Keep a record of any abusive incidents or interactions. This documentation could be important if you decide to seek legal advice or assistance.
Remember, you don't have to face this alone. There are people and resources available to help you through this difficult time. Taking steps to protect yourself and your children is the most important thing right now.

Montydone · 03/07/2024 19:20

Hi OP

I’m so sorry you are going through this. You told us that your partner is physically aggressive and that he swears at you and your kids and calls you horrible names.

And this is on top of the birth trauma you experienced and not being supported with looking after your kids. No wonder you’re feeling as you are.

If you think about what you’ve described to us happening to someone that you cared about deeply, what would you say to them?
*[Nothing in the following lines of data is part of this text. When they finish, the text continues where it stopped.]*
(** C8. When the adapter returns a falsy value, the payload of the success
    result is the string ["SMS sent"], whatever the value was: two falsy
    returns give the same result, so the caller cannot tell them apart.
    A truthy value is reported as it is.  [None], [0], [""], [False] and
    the empty list are falsy. *)
Theorem falsy_return_replaced_by_sentinel
    (service_name phone : string) (service_func : pyfunc) (v : pyval) :
  fn_call service_func (calling_convention service_func) phone = Returns v →
  (truthy v = false →
     _call_service service_name service_func phone
     = Returns (success_result service_name (PyStr "SMS sent")))
  ∧ (truthy v = true →
     _call_service service_name service_func phone
     = Returns (success_result service_name v))
  ∧ (∀ (other_func : pyfunc) (w : pyval),
       fn_call other_func (calling_convention other_func) phone = Returns w →
       truthy v = false → truthy w = false →
       _call_service service_name service_func phone
       = _call_service service_name other_func phone)
  ∧ (truthy PyNone = false ∧ truthy (PyInt 0) = false
     ∧ truthy (PyStr "") = false ∧ truthy (PyBool false) = false
     ∧ truthy (PyList []) = false).
Proof.
  intros Hcall. unfold _call_service. rewrite Hcall.
  split_and!; try reflexivity.
  - by intros ->.
  - by intros ->.
  - intros other_func w Hother Hv Hw. by rewrite Hother, Hv, Hw.
Qed.

(** ** The collection loop *)

Lemma submit_from_invoker sched phone entry :
  from_invoker (submit sched phone entry).
Proof. intros d Hd. simpl in Hd. by eapply _call_service_one_field. Qed.

Lemma exactly_one_field_status d :
  exactly_one_field d → is_Some (d !! "status").
Proof. intros [(-> & _)|(-> & _)]; eauto. Qed.

Lemma filter_length_Permutation {A} (p : A → bool) (l k : list A) :
  l ≡ₚ k → length (List.filter p l) = length (List.filter p k).
Proof.
  induction 1 as [|x l k _ IH|x y l|l k m _ IH1 _ IH2]; simpl.
  - done.
  - destruct (p x); simpl; by rewrite IH.
  - by destruct (p x), (p y).
  - by rewrite IH1.
Qed.
Lemma header_keeps_newline_mu :
  stored (generate_from_file read_table ["mu.dat"] (empty_state example_files)).2
    mu_key = Some mu_trace ∧
  get_samples "mu"
    (generate_from_file read_table ["mu.dat"] (empty_state example_files)).2 =
    (Raise (KeyError "mu"),
     (generate_from_file read_table ["mu.dat"] (empty_state example_files)).2).
Proof.
  destruct (generate_from_file_keeps_newline read_table (empty_state example_files)
              "mu.dat" "mu" "1

2
" mu_trace eq_refl eq_refl eq_refl) as (_ & _ & Hstored & _ & Hget & _).
  split; [exact (Hstored eq_refl)|exact (Hget eq_refl)].
Defined.

(** The bare name can be a key already: the header of [header_only_file]
    has no newline to keep.  With that file read first, the column of
    [mu] is ingested under the key with the newline as before, and
    [get_samples] with the bare name finds a trace, the empty one of the
    first file. *)
Lemma bare_name_is_found :
  readline header_only_file = "mu" ∧
  (generate_from_file read_table ["bare.dat"; "mu.dat"] (empty_state bare_files)).1 =
    Return () ∧
  stored (generate_from_file read_table ["bare.dat"; "mu.dat"]
            (empty_state bare_files)).2 mu_key = Some mu_trace ∧
  ∃ l st1,
    get_samples "mu"
      (generate_from_file read_table ["bare.dat"; "mu.dat"]
         (empty_state bare_files)).2 = (Return l, st1) ∧
    heap st1 !! l = Some (Ndarray [0] []).
Proof.
  split_and!; [done|by vm_compute|by vm_compute|].
  eexists _, _. split; [vm_compute; reflexivity|]. by vm_compute.
Qed.

(** *** Copies *)

Lemma get_samples_copy_theta :
  ∃ l1 st1,
    get_samples theta_key example_store = (Return l1, st1) ∧
    l1 ≠ 1%positive ∧ heap st1 !! l1 = Some theta_trace ∧
    stored st1 theta_key = Some theta_trace.
Proof.
  destruct (get_samples_independent_copy example_store theta_key 1%positive
              theta_trace eq_refl eq_refl)
    as (l1 & st1 & Hget & _ & Hne & Hcopy & _ & _ & Hstored & _).
  exists l1, st1. split_and!; [exact Hget|exact Hne|exact Hcopy|exact Hstored].
Defined.

(** *** Traces that are not matrices *)

Lemma one_dimensional_trace_mu :
  autocorr_timescale acor_two mu_trace = Raise IndexError ∧
  (effective_samples acor_two mu_key example_store).1 = Raise IndexError ∧
  (posterior_summaries acor_two no_statistic no_statistic no_percentile mu_key
     example_store).1 = Raise IndexError.
Proof.
  destruct (one_dimensional_trace acor_two no_statistic no_statistic no_percentile
              example_store mu_key 2%positive mu_trace 2 eq_refl eq_refl eq_refl)
    as (Htau & Hess & Hsummary).
  split_and!; [exact Htau|by rewrite Hess|by rewrite Hsummary].
Defined.

(** Once [newaxis] has been called, the summary of "mu" is printed, by the
    loop over the elements. *)
Example summaries_after_newaxis :
  stored (newaxis example_store).2 mu_key = Some (Ndarray [2; 1] [Real 1; Real 2]) ∧
  (posterior_summaries acor_two no_statistic no_statistic no_percentile mu_key
     (newaxis example_store).2).1 = Return () ∧
  stdout (posterior_summaries acor_two no_statistic no_statistic no_percentile mu_key
            (newaxis example_store).2).2 !! 1 =
    Some [PyStr "Posterior summary for parameter"; PyStr mu_key;
          PyStr " element"; PyInt 0].
Proof. split_and!; vm_compute; reflexivity. Qed.

(** *** Complex-valued traces *)

(** A trace with non-real values is accepted.  The real parts of the
    sixty draws of [alternating_trace] are 1, -1, 1, -1, ...: whatever an
    estimator answers on that sequence is the answer on the trace, and an
    estimator with the window of [acor] answers tau = 1 on it. *)
Lemma alternating_trace_is_accepted :
  existsb is_complex (data alternating_trace) = true ∧
  (∀ acor tau mean sigma,
     acor (Ndarray [60] (concat (replicate 30 [1; -1]%float))) =
       Return (tau, mean, sigma) →
     autocorr_timescale acor alternating_trace = Return (Ndarray [1] [tau])) ∧
  acor_window (Ndarray [60] (concat (replicate 30 [1; -1]%float))) =
    Return (1, 0, PrimFloat.sqrt (1 / 60))%float ∧
  autocorr_timescale acor_window alternating_trace = Return (Ndarray [1] [1%float]).
Proof.
  split_and!; [reflexivity| |by vm_compute|by vm_compute].
  intros acor tau mean sigma Hacor.
  unfold autocorr_timescale, alternating_trace, shape_at. cbn.
  rewrite bool_decide_eq_true_2 by lia.
  unfold bind, outcome_bind, ndarray_real. cbn in Hacor |- *.
  by rewrite Hacor.
Qed.

(** *** Stragglers *)

Lemma stragglers_example :
  ∃ sx sy,
    stragglers box_contains example_collections example_xs example_ys =
      Return (sx, sy) ∧
    zip sx sy = [(1, 9)%float].
Proof.
  destruct (stragglers_outside_outer_level box box_contains example_collections
              [Box 0 2 0 2; Box 4 6 4 6]%float example_xs example_ys
              eq_refl eq_refl (le_n 3))
    as (sx & sy & Hrun & _ & Hzip & _).
  exists sx, sy. split; [exact Hrun|]. rewrite Hzip. vm_compute. reflexivity.
Defined.

(** *** Contour levels *)



(** *** Normalizing the dimensions *)

Lemma newaxis_example :
  stored (newaxis example_store).2 mu_key = Some (Ndarray [2; 1] [Real 1; Real 2]) ∧
  stored (newaxis example_store).2 theta_key = Some theta_trace.
Proof.
  destruct (newaxis_normalizes example_store wf_example_store)
    as (st' & Hrun & _ & _ & _ & _ & Hvector & Hmatrix & _).
  rewrite Hrun. cbn [snd]. split.
  - apply (Hvector mu_key mu_trace 2); vm_compute; reflexivity.
  - apply (Hmatrix theta_key theta_trace); [vm_compute; reflexivity|].
    vm_compute. lia.
Defined.

Lemma newaxis_twice_example :
  stored (newaxis (newaxis example_store).2).2 mu_key =
  stored (newaxis example_store).2 mu_key.
Proof.
  exact (proj2 (proj2 (newaxis_idempotent example_store wf_example_store)) mu_key).
Defined.

Lemma effective_samples_after_newaxis_example :
  (effective_samples acor_two mu_key example_store).1 = Raise IndexError ∧
  (effective_samples acor_two mu_key (newaxis example_store).2).1 =
    Return (Some (Ndarray [1] [1%float])).
Proof.
  destruct (effective_samples_after_newaxis acor_two example_store mu_key mu_trace 2
              wf_example_store eq_refl eq_refl eq_refl) as [Hbefore Hafter].
  split; [exact Hbefore|]. rewrite Hafter. vm_compute. reflexivity.
Defined.

(** *** The posterior summaries *)

Lemma summaries_theta_is_a_matrix :
  ∃ n d rest, shape theta_trace = n :: d :: rest ∧ d * foldr Nat.mul 1 rest ≤ d.
Proof.
  apply (posterior_summaries_returns_only_for_matrices acor_two no_statistic
           no_statistic no_percentile example_store theta_key 1%positive theta_trace
           eq_refl eq_refl).
  vm_compute. reflexivity.
Defined.

Lemma summaries_theta_example :
  (posterior_summaries acor_two no_statistic no_statistic no_percentile theta_key
     example_store).1 = Return () ∧
  length (stdout (posterior_summaries acor_two no_statistic no_statistic no_percentile
                    theta_key example_store).2) = 17.
Proof.
  pose proof (proj1 (posterior_summaries_of_matrix acor_two (λ _, PyNone) (λ _, PyNone)
                       (λ _ _, PyNone) example_store theta_key 1%positive theta_trace
                       3 2 (Ndarray [2] [2; 2]%float)
                       eq_refl eq_refl eq_refl eq_refl)) as Hrun.
  cbv beta in Hrun. unfold no_statistic, no_percentile.
  rewrite Hrun. split; [reflexivity|]. vm_compute. reflexivity.
Defined.

(** *** Several sources *)

Lemma first_source_wins_example :
  stored (generate_from_file read_table ["mu.dat"; "theta.dat"; "mu.dat"]
            (empty_state example_files)).2 mu_key = Some mu_trace ∧
  stored (generate_from_file read_table ["mu.dat"; "theta.dat"; "mu.dat"]
            (empty_state example_files)).2 "mu" = None.
Proof.
  destruct (generate_from_file_first_source_wins read_table
              [("mu.dat", (blank_row_file, mu_trace));
               ("theta.dat", (table_file, theta_trace));
               ("mu.dat", (blank_row_file, mu_trace))]
              (empty_state example_files) (wf_empty _)) as [_ Hstored].
  { repeat constructor; vm_compute; reflexivity. }
  split; [apply (Hstored mu_key)|apply (Hstored "mu")].
Defined.

Lemma get_samples_after_ingestion_example :
  ∃ l st2,
    bind (generate_from_file read_table ["theta.dat"])
         (λ _, get_samples theta_key) (empty_state example_files) = (Return l, st2) ∧
    heap st2 !! l = Some theta_trace.
Proof.
  destruct (get_samples_after_ingestion read_table (empty_state example_files)
              "theta.dat" table_file theta_trace eq_refl eq_refl eq_refl)
    as (l & st2 & Hrun & Hcopy & _).
  exists l, st2. split; [exact Hrun|exact Hcopy].
Defined.

(** *** The time scale of a plotted element *)

Lemma plot_parameter_example :
  (plot_parameter_traces theta_key 1 example_store).1 =
    Return (Some (Ndarray [3] [Real 2; Real 4; Real 6])) ∧
  plot_parameter_timescale acor_two (Ndarray [3] [Real 2; Real 4; Real 6]) =
    Return (Ndarray [1] [2%float]).
Proof.
  destruct (proj1 (plot_parameter_time_scale acor_two example_store theta_key
                     1%positive theta_trace 1 eq_refl eq_refl)
              3 2 eq_refl eq_refl (le_n 2)) as (Htraces & Htime & _).
  split.
  - rewrite Htraces. vm_compute. reflexivity.
  - change (Ndarray [3] [Real 2; Real 4; Real 6]) with (column theta_trace 1).
    rewrite Htime. vm_compute. reflexivity.
Defined.
(** * teliAdsPy: the Facebook Ads to Google Sheets synchronisation job

    A shallow embedding of [teliads.py].  The Python functions become Rocq
    functions of the same names.  JSON documents and the other dynamically
    typed values the program handles are values of [pyval]; the Python
    built-ins the program applies to them ([in], [x[k]], [.get], [len],
    iteration, [float], truthiness) are total functions that return either
    a value or the exception Python raises.  The network, the spreadsheet
    service and the file system are an explicit world that every effectful
    function threads through, together with a log of the remote calls made.

    Logging calls are not modelled; a handler of the form
    [except Exception as e: logging.error(...); raise] is therefore the
    identity and does not appear.  Arguments of f-strings that can raise
    are evaluated where the source evaluates them.  Time is not modelled:
    the waits between the attempts of a retried call leave no trace.  The
    [while] loop of [fetch_api_data] takes a number of iterations it may
    use, and a run that needs more ends as [OutOfFuel]. *)

From Stdlib Require Import ZArith List String Ascii Bool Lia DecimalString SpecFloat.
From ExtLib Require Import Structures.Monad.
Import ListNotations.
Import MonadNotation.

Local Open Scope string_scope.
Local Open Scope Z_scope.
Local Open Scope monad_scope.

(* ===================================================================== *)
(** * Python values and exceptions *)
(* ===================================================================== *)

(** The values [response.json()] can produce, which are also the values the
    program stores in its rows.  A [dict] is an association list in
    insertion order; floats are IEEE binary64 numbers. *)
#[warnings="-register-all"]
Inductive pyval : Type :=
| PNone
| PBool (b : bool)
| PInt (n : Z)
| PFloat (x : spec_float)
| PStr (s : string)
| PList (items : list pyval)
| PDict (entries : list (string * pyval)).
(** * Material color utilities: the colour-space engine of both package trees

    A shallow embedding of
      - [material_color_utilities/utils/math_utils.py],
        [material_color_utilities/utils/color_utils.py],
        [material_color_utilities/utils/string_utils.py],
        [material_color_utilities/hct/cam16.py],
        [material_color_utilities/blend/blend.py]   (the snake_case tree), and
      - [material_color_utilities_python/utils/math_utils.py],
        [material_color_utilities_python/utils/color_utils.py]
                                                    (the camelCase tree).

    Number model.  Python [int] is [Z] (unbounded, as in Python).  Python
    [float] is idealised as a real number [R]: the rounding error of binary64
    arithmetic, infinities and NaN are not modelled, every other step of the
    source is.  Exceptions of the partial float operations (a zero divisor, a
    negative square root, ...) are kept, in the result type [py].  A Python
    [str] is a [string], one [ascii] per code point, which covers the code
    points below 256.

    Numba.  Most functions of the two [utils] directories,
    [Cam16.from_int_in_viewing_conditions] and [Blend.rotation_direction]
    carry numba's [@njit] decorator.  The definitions embed the function
    bodies as Python evaluates them.  The decorator changes two things, and
    the statements below keep to where the definitions and the decorated
    functions agree:
      - A decorated function receives and computes its integers as 64-bit
        signed integers: an [int] argument beyond them is refused with
        OverflowError, a shift by 64 or more and the [round] of a float
        beyond them do not give the values they have on [Z].  The
        definitions on [Z] are exact while the integer arguments and the
        rounded values lie in [int64] (defined with the notions below) and
        the shift counts are below 64.  The theorems on decorated integer
        functions carry these bounds as hypotheses.
      - Numba compiles a decorated function at its first call and refuses
        some of them with a TypingError, on every call: the snake_case
        [xyz_from_argb] (it hands a Python list to [np.dot], through
        [matrix_multiply]) and with it [lstar_from_argb]; the snake_case
        [lab_from_argb] ([np.array] of a module-level array);
        [Cam16.from_int_in_viewing_conditions] (it calls the undecorated
        [signum] and builds a [Cam16] object) and with it [Cam16.from_int]
        and [Blend.cam16_ucs]; the camelCase [argbFromXyz] (it calls the
        undecorated [delinearized] of its tree) and with it [argbFromLab]
        and [argbFromLstar].  For the snake_case functions of this list the
        definitions give what the body computes with the compilation
        switched off ([NUMBA_DISABLE_JIT]); only the statements on the
        defects of these bodies (C1 to C4) are about them.  The three
        camelCase functions of the list are not embedded. *)

From Stdlib Require Import Ascii String HexadecimalString.
From Stdlib Require Import ZArith Reals Lra Lia Psatz List Bool.
Import ListNotations.
Local Open Scope R_scope.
I think you’d say that this is domestic abuse and that they need help and their children need protection. So please talk to someone about this:

  1. you can call The Freephone National Domestic Abuse Helpline, run by Refuge on 0808 2000 247 0808 2000 247 for free at any time, day or night. The staff will offer confidential, non-judgemental information and support
  2. talk to a doctor, health visitor or midwife
  3. the women’s aid website is also helpful and you can chat online to them

It’s so hard and scary to admit that this is happening and to seek help; but what is even scarier than that is how this will impact you and your children if you don’t seek help.